* [ABOUT THIS TASK]
Retype, without any change, the line that contains "LightFacts.v" and every line that follows it to the end of the entries, and nothing else.

------------------------------

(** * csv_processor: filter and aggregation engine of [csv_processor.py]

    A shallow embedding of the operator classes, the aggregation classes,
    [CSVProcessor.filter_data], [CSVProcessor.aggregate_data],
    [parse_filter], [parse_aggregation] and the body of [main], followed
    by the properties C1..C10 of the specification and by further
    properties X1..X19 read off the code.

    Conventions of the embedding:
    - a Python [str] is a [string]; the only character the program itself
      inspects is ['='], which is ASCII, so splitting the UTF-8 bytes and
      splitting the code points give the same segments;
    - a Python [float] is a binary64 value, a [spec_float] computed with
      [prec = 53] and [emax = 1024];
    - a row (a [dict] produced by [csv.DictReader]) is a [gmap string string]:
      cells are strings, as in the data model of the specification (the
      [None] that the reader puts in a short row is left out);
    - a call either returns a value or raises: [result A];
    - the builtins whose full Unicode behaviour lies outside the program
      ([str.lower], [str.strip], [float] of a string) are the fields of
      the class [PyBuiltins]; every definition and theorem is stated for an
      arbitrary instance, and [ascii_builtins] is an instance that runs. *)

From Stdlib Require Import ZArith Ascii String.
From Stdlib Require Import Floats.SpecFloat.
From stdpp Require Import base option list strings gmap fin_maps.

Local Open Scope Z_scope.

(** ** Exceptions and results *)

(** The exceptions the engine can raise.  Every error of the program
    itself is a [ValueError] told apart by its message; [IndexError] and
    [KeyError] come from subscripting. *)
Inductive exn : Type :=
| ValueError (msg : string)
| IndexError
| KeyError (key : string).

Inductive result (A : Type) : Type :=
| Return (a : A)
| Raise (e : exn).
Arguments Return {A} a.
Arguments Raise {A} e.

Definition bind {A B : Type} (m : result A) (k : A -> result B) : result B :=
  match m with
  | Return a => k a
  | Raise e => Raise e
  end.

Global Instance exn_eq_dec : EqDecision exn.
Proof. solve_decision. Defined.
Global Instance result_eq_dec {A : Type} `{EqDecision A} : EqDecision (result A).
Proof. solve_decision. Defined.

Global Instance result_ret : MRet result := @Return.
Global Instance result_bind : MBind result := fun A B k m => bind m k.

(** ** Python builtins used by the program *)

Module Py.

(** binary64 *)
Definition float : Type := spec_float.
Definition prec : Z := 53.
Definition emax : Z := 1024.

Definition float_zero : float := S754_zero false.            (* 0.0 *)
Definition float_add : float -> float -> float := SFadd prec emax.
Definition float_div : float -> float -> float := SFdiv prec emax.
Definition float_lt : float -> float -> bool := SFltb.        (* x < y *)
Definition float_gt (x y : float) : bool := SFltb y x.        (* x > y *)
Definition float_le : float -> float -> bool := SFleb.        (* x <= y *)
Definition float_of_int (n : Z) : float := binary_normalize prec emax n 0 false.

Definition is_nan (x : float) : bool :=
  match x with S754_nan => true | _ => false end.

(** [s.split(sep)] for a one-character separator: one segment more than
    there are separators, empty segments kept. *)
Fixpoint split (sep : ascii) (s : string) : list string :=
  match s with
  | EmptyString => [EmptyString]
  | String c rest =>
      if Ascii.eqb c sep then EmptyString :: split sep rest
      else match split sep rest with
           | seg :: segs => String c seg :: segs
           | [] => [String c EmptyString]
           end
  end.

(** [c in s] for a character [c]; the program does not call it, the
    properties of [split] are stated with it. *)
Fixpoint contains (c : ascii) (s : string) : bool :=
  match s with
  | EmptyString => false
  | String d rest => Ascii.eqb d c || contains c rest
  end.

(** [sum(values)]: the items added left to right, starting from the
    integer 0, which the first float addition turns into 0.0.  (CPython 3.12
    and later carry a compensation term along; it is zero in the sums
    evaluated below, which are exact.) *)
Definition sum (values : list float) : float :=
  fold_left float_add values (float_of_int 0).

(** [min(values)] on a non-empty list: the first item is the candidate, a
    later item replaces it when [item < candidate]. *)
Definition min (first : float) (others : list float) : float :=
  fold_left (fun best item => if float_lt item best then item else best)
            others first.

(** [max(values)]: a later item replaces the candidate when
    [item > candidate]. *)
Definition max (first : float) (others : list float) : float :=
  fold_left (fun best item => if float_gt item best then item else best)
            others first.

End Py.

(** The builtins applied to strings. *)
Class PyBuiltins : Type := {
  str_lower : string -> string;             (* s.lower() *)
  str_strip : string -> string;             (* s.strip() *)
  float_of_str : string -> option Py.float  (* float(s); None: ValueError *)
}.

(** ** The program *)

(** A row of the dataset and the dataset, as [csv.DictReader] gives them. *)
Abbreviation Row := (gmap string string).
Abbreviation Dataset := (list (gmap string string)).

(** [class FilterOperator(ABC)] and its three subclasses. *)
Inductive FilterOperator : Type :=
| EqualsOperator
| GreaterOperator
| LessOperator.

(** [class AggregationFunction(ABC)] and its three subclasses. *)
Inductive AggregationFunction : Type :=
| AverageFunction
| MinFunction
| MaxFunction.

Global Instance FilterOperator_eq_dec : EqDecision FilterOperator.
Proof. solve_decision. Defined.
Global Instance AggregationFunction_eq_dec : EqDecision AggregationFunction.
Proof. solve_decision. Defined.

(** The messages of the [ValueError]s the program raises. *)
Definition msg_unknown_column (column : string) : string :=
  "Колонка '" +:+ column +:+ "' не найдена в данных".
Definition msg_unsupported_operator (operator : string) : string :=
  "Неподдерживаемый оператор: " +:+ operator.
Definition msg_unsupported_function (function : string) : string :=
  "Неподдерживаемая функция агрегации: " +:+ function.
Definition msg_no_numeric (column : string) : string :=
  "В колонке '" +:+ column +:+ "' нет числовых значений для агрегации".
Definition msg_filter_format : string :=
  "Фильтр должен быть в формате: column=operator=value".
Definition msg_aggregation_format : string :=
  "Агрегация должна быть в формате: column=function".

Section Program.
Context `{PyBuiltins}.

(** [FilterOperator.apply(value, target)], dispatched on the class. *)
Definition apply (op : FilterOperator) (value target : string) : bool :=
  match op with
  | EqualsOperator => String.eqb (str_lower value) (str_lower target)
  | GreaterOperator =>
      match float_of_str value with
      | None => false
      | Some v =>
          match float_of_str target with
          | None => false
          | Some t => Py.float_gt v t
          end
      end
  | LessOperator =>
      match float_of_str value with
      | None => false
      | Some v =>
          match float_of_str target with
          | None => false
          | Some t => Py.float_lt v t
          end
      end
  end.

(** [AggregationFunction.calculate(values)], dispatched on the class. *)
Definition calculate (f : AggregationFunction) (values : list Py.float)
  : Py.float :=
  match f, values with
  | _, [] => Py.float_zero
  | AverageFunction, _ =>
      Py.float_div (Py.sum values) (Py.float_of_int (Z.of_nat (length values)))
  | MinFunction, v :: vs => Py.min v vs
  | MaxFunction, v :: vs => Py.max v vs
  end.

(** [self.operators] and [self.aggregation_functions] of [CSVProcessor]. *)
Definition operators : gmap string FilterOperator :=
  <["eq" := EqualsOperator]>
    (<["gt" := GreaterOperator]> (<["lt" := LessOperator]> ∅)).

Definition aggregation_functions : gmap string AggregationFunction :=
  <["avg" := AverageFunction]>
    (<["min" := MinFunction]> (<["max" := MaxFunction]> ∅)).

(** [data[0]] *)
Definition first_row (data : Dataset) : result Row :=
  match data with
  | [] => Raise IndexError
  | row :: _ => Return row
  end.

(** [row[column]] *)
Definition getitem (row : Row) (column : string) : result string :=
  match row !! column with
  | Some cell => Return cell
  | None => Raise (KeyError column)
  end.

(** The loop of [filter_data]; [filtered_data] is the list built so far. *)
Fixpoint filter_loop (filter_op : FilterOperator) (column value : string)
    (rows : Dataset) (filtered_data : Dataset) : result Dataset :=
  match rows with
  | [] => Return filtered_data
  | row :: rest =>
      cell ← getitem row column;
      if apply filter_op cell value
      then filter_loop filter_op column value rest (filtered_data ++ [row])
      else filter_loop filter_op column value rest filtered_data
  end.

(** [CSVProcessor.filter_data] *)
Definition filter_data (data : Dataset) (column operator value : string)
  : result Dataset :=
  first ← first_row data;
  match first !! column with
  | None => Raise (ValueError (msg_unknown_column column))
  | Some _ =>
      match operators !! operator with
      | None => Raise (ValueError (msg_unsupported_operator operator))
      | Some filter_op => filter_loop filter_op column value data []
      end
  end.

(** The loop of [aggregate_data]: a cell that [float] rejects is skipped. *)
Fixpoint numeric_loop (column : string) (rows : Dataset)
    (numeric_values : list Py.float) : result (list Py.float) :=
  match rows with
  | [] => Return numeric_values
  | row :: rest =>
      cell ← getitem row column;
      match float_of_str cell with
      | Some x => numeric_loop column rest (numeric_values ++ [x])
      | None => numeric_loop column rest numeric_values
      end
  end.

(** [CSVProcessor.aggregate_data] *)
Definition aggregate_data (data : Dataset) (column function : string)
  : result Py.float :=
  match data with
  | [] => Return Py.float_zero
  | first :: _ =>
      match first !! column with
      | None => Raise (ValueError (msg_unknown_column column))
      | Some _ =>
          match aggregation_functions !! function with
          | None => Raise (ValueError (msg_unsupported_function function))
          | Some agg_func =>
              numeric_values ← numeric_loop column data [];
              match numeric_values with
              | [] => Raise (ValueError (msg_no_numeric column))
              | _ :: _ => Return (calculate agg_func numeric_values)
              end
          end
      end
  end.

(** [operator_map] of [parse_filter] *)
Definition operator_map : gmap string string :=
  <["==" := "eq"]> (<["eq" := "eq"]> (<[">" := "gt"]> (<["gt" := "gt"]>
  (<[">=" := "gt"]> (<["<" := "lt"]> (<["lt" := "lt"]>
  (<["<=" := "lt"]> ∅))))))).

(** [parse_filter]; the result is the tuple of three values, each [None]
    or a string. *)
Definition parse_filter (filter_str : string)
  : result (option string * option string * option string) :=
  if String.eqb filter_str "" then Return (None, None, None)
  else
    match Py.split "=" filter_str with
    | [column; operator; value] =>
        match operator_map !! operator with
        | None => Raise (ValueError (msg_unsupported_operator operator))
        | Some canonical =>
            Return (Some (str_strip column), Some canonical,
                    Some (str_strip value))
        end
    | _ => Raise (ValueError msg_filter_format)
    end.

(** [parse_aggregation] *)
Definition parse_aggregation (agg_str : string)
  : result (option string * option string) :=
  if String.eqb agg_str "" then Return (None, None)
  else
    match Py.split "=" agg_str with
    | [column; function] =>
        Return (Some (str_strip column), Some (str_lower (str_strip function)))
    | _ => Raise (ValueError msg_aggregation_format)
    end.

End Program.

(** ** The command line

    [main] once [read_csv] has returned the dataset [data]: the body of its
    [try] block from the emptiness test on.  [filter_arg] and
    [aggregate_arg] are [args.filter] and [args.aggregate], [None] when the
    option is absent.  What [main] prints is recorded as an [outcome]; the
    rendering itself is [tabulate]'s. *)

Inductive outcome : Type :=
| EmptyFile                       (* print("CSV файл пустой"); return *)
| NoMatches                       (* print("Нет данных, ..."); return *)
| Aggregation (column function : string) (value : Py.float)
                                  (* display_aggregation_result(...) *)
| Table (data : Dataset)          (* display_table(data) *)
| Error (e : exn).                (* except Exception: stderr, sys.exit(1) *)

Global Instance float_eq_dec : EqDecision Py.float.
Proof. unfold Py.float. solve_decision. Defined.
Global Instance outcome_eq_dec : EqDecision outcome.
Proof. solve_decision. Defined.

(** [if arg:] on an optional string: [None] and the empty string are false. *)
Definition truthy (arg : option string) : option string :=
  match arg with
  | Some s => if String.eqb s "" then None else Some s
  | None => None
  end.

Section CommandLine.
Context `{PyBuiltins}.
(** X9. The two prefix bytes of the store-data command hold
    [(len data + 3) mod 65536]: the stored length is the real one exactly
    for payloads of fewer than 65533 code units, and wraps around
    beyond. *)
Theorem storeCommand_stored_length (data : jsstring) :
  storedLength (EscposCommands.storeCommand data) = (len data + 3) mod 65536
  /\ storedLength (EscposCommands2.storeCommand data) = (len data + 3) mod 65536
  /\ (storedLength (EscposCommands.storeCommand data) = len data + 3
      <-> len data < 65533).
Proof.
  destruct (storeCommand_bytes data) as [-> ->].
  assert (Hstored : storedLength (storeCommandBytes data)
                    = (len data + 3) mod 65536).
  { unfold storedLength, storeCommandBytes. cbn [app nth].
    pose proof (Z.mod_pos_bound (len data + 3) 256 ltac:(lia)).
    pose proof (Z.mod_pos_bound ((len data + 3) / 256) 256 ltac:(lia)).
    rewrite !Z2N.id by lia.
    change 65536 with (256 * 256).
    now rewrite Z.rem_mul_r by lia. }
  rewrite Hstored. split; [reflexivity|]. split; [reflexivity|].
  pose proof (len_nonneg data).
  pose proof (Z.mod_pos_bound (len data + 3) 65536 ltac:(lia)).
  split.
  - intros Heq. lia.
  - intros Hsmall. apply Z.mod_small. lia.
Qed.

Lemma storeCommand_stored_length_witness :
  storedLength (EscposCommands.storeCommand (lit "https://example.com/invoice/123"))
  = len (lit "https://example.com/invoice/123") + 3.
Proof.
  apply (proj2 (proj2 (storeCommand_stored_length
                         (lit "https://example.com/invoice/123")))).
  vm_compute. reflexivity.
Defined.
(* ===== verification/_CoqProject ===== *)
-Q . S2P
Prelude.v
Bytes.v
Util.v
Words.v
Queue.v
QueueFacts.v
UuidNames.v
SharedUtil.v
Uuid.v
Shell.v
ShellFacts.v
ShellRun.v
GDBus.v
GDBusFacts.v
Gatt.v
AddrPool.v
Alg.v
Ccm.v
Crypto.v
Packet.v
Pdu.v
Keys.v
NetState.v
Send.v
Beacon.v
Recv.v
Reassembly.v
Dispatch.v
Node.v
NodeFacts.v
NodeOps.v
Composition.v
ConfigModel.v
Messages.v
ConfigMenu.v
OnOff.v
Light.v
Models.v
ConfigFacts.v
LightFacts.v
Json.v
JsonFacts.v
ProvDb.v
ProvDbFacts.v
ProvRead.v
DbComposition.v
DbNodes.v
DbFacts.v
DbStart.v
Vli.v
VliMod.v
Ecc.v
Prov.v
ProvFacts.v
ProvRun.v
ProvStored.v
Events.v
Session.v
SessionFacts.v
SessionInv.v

------------------------------

* [RESULT FOR THIS EXERCISE]
LightFacts.v
Json.v
JsonFacts.v
ProvDb.v
ProvDbFacts.v
ProvRead.v
DbComposition.v
DbNodes.v
DbFacts.v
DbStart.v
Vli.v
VliMod.v
Ecc.v
Prov.v
ProvFacts.v
ProvRun.v
ProvStored.v
Events.v
Session.v
SessionFacts.v
SessionInv.v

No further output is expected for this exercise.